## The task
Repeat exactly the lines from the start of the entries below through the line containing "(map (map cell_value) (getDataRange". Omit the rest.

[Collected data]
================

(** ** Saving, then reading *)

Lemma getSheetData_run sv w :
  openById sv Full.SHEET_ID = Ok tt →
  getSheetByName sv Full.SHEET_ID SHEET_NAME = true →
  Full.getSheetData sv w
  = (Full.sheet_objects sv
       (map (map cell_value) (getDataRange sv (sheet_rows w)))
       (map (map cell_formula) (getDataRange sv (sheet_rows w))), w).
Proof.
  intros Hopen Hname. unfold Full.getSheetData.
  by rewrite lift_bind_run, Hopen, Hname, bind_run.
Qed.

Lemma getSheetData_ok_reachable sv w r w' :
  Full.getSheetData sv w = (Ok r, w') →
  openById sv Full.SHEET_ID = Ok tt
  ∧ getSheetByName sv Full.SHEET_ID SHEET_NAME = true.
Proof.
  unfold Full.getSheetData. rewrite lift_bind_run.
  destruct (openById sv Full.SHEET_ID) as [[]|msg]; [|done].
  by destruct (getSheetByName sv Full.SHEET_ID SHEET_NAME).
Qed.

Lemma saveData_of_ok_reachable sv schema d p1 p2 w r w' :
  saveData_of schema sv d p1 p2 w = (Ok r, w') →
  store_reachable sv (sheet_id schema).
Proof.
  intros Hsave.
  destruct (openById sv (sheet_id schema)) as [[]|msg] eqn:Hopen.
  2: { rewrite (saveData_of_no_sheet sv schema d p1 p2 w
                  ("FAILED to access Spreadsheet. Check SHEET_ID or Sheet Name. Details: "
                   ++ msg)) in Hsave; [done|].
       by rewrite access_sheet_result, Hopen. }
  destruct (getSheetByName sv (sheet_id schema) SHEET_NAME) eqn:Hname.
  2: { rewrite (saveData_of_no_sheet sv schema d p1 p2 w
                  ("FAILED to access Spreadsheet. Check SHEET_ID or Sheet Name. Details: "
                   ++ "Sheet with name '" ++ SHEET_NAME ++ "' not found."))
         in Hsave; [done|].
       by rewrite access_sheet_result, Hopen, Hname. }
  destruct (getFolderById sv FOLDER_ID) as [[]|msg] eqn:Hfolder; [done|].
  by rewrite (saveData_of_no_folder sv schema d p1 p2 w msg) in Hsave.
Qed.

(** One more row of the range gives one more object after the others. *)
Lemma read_rows_snoc sv hs fs i (rs : list (list cell)) r data :
  length fs = i + length rs →
  Full.read_rows sv hs fs i (map (map cell_value) rs) = Ok data →
  ∃ obj,
    Full.read_rows sv hs (fs ++ [map cell_formula r])%list i
      (map (map cell_value) (rs ++ [r])%list)
    = Ok (data ++ [VObj obj])%list.
Proof.
  revert i data. induction rs as [|r0 rs IH]; intros i data Hlen; simpl.
  - intros [= <-]. rewrite Nat.add_0_r in Hlen.
    rewrite lookup_app_r, Hlen, Nat.sub_diag by lia. simpl.
    destruct (fill_object_spec sv hs 0 (map cell_formula r)
                (map cell_value r) ∅) as (obj & -> & _).
    by exists obj.
  - simpl in Hlen. rewrite lookup_app_l by lia.
    destruct (Full.fill_object sv hs 0 (fs !! i) (map cell_value r0) ∅)
      as [obj0|msg]; [|done]. simpl.
    destruct (Full.read_rows sv hs fs (S i) (map (map cell_value) rs))
      as [data'|msg] eqn:Hrest; [|done]. simpl.
    intros [= <-].
    destruct (IH (S i) data') as [obj Hobj]; [lia|done|].
    rewrite Hobj. simpl. by exists obj.
Qed.

(** X23.  The sheet must have its header row before the first save:
    when the sheet is empty, the row of the first save takes the place
    of the header, and a read after it returns the empty array, not the
    record.  (The spreadsheet is taken to show a single written row as
    a range of one row.) *)
Theorem first_row_is_taken_for_the_header (sv : Services)
    (d p1 p2 : value) (w w' : World) (r : value) :
  sheet_rows w = [] →
  (∀ row, length (getDataRange sv [row]) < 2)%nat →
  Full.saveData sv d p1 p2 w = (Ok r, w') →
  Full.getSheetData sv w' = (Ok (VArr []), w').
Proof.
  intros Hempty Hrange Hsave.
  destruct (saveData_of_ok_reachable sv Extended d p1 p2 w r w' Hsave)
    as (Hopen & Hname & _).
  apply (saveData_of_inv sv Extended) in Hsave
    as (url1 & url2 & row & _ & Hrows).
  rewrite (getSheetData_run sv w' Hopen Hname), Hrows, Hempty. simpl.
  unfold Full.sheet_objects. rewrite length_map.
  by destruct (Nat.ltb_spec (length (getDataRange sv [row])) 2);
    [|specialize (Hrange row); lia].
Qed.

(** An instance of X23 with the sample services. *)
Lemma first_row_is_taken_for_the_header_witness :
  Full.getSheetData sample_services
    (Full.saveData sample_services (VObj jo_record) (VStr "aGk=") VUndefined
       empty_world).2
  = (Ok (VArr []),
     (Full.saveData sample_services (VObj jo_record) (VStr "aGk=")
        VUndefined empty_world).2).
Proof.
  apply (first_row_is_taken_for_the_header sample_services (VObj jo_record)
           (VStr "aGk=") VUndefined empty_world _
           (VObj {[ "message" := VStr "✅ Data saved successfully!" ]})).
  - reflexivity.
  - intros row. simpl. lia.
  - vm_compute. reflexivity.
Defined.

Lemma sheet_objects_snoc sv (grid : list (list cell)) r objs :
  grid ≠ [] →
  Full.sheet_objects sv (map (map cell_value) grid)
    (map (map cell_formula) grid) = Ok (VArr objs) →
  ∃ obj,
    Full.sheet_objects sv (map (map cell_value) (grid ++ [r])%list)
      (map (map cell_formula) (grid ++ [r])%list)
    = Ok (VArr (objs ++ [VObj obj])%list).
Proof.
  destruct grid as [|h rs]; [done|]. intros _.
  unfold Full.sheet_objects. rewrite !length_map.
  change ((h :: rs) ++ [r])%list with (h :: (rs ++ [r]))%list.
  rewrite !map_cons.
  destruct (Nat.ltb_spec (length (h :: (rs ++ [r]))%list) 2) as [Hlt|_].
  { simpl in Hlt. rewrite length_app in Hlt. simpl in Hlt. lia. }
  destruct rs as [|r1 rs].
  - simpl. intros [= <-].
    destruct (fill_object_spec sv (map cell_value h) 0
                (map cell_formula r) (map cell_value r) ∅) as (obj & -> & _).
    by exists obj.
  - destruct (Nat.ltb_spec (length (h :: r1 :: rs)) 2) as [Hlt|_];
      [simpl in Hlt; lia|].
    destruct (Full.read_rows sv (map cell_value h)
                (map cell_formula h :: map (map cell_formula) (r1 :: rs)) 1
                (map (map cell_value) (r1 :: rs)))
      as [data|msg] eqn:Hdata; [|done].
    simpl. intros [= <-].
    destruct (read_rows_snoc sv (map cell_value h)
                (map cell_formula h :: map (map cell_formula) (r1 :: rs))
                1 (r1 :: rs) r data) as [obj Hobj];
      [simpl; by rewrite length_map|done|].
    exists obj. rewrite (map_app (map cell_formula)).
    simpl in Hobj. simpl. by rewrite Hobj.
Qed.

(** X24.  Saving then reading: when the spreadsheet shows every written
    row as one row of the range, and the sheet is not empty, a read
    after a save that returned gives the objects of the read before the
    save, unchanged and in the same order, followed by one new
    object. *)
Theorem read_after_save_adds_one (sv : Services) (shown : list value → list cell)
    (d p1 p2 : value) (w w' : World) (r : value) (objs : list value) :
  (∀ rows, getDataRange sv rows = map shown rows) →
  sheet_rows w ≠ [] →
  Full.getSheetData sv w = (Ok (VArr objs), w) →
  Full.saveData sv d p1 p2 w = (Ok r, w') →
  ∃ obj,
    Full.getSheetData sv w' = (Ok (VArr (objs ++ [VObj obj])%list), w').
Proof.
  intros Hshown Hrows Hread Hsave.
  destruct (getSheetData_ok_reachable sv w _ _ Hread) as [Hopen Hname].
  apply (saveData_of_inv sv Extended) in Hsave
    as (url1 & url2 & row & _ & Hrows').
  rewrite (getSheetData_run sv w Hopen Hname), Hshown in Hread.
  rewrite (getSheetData_run sv w' Hopen Hname), Hshown, Hrows'.
  injection Hread as Hread. rewrite map_app. simpl.
  destruct (sheet_objects_snoc sv (map shown (sheet_rows w)) (shown row) objs)
    as [obj Hobj]; [|done|].
  { by destruct (sheet_rows w). }
  exists obj. by rewrite Hobj.
Qed.

(** An instance of X24: the sample sheet holds a header and two rows,
    and a read after one save gives three objects. *)
Lemma read_after_save_adds_one_witness :
  ∃ objs obj,
    length objs = 2%nat
    ∧ Full.getSheetData sample_services sample_sheet
      = (Ok (VArr objs), sample_sheet)
    ∧ (Full.getSheetData sample_services
         (Full.saveData sample_services (VObj jo_record) (VStr "aGk=")
            VUndefined sample_sheet).2).1
      = Ok (VArr (objs ++ [VObj obj])%list).
Proof.
  assert (∃ objs,
            Full.getSheetData sample_services sample_sheet
            = (Ok (VArr objs), sample_sheet) ∧ length objs = 2%nat)
    as (objs & Hread & Hlen).
  { eexists. split; [vm_compute; reflexivity|reflexivity]. }
  destruct (read_after_save_adds_one sample_services
              (map (λ v, match v with
                         | VStr (String "="%char rest) =>
                             mkCell (VStr "link") (String "="%char rest)
                         | _ => mkCell v ""
                         end))
              (VObj jo_record) (VStr "aGk=") VUndefined sample_sheet
              (Full.saveData sample_services (VObj jo_record) (VStr "aGk=")
                 VUndefined sample_sheet).2
              (VObj {[ "message" := VStr "✅ Data saved successfully!" ]})
              objs
              ltac:(intros rows; reflexivity) ltac:(discriminate) Hread)
    as [obj Hobj].
  - vm_compute. reflexivity.
  - exists objs, obj. split; [exact Hlen|]. split; [exact Hread|].
    rewrite Hobj. reflexivity.
Defined.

================

## Solution to the problem
(** ** Saving, then reading *)

Lemma getSheetData_run sv w :
  openById sv Full.SHEET_ID = Ok tt →
  getSheetByName sv Full.SHEET_ID SHEET_NAME = true →
  Full.getSheetData sv w
  = (Full.sheet_objects sv
       (map (map cell_value) (getDataRange sv (sheet_rows w)))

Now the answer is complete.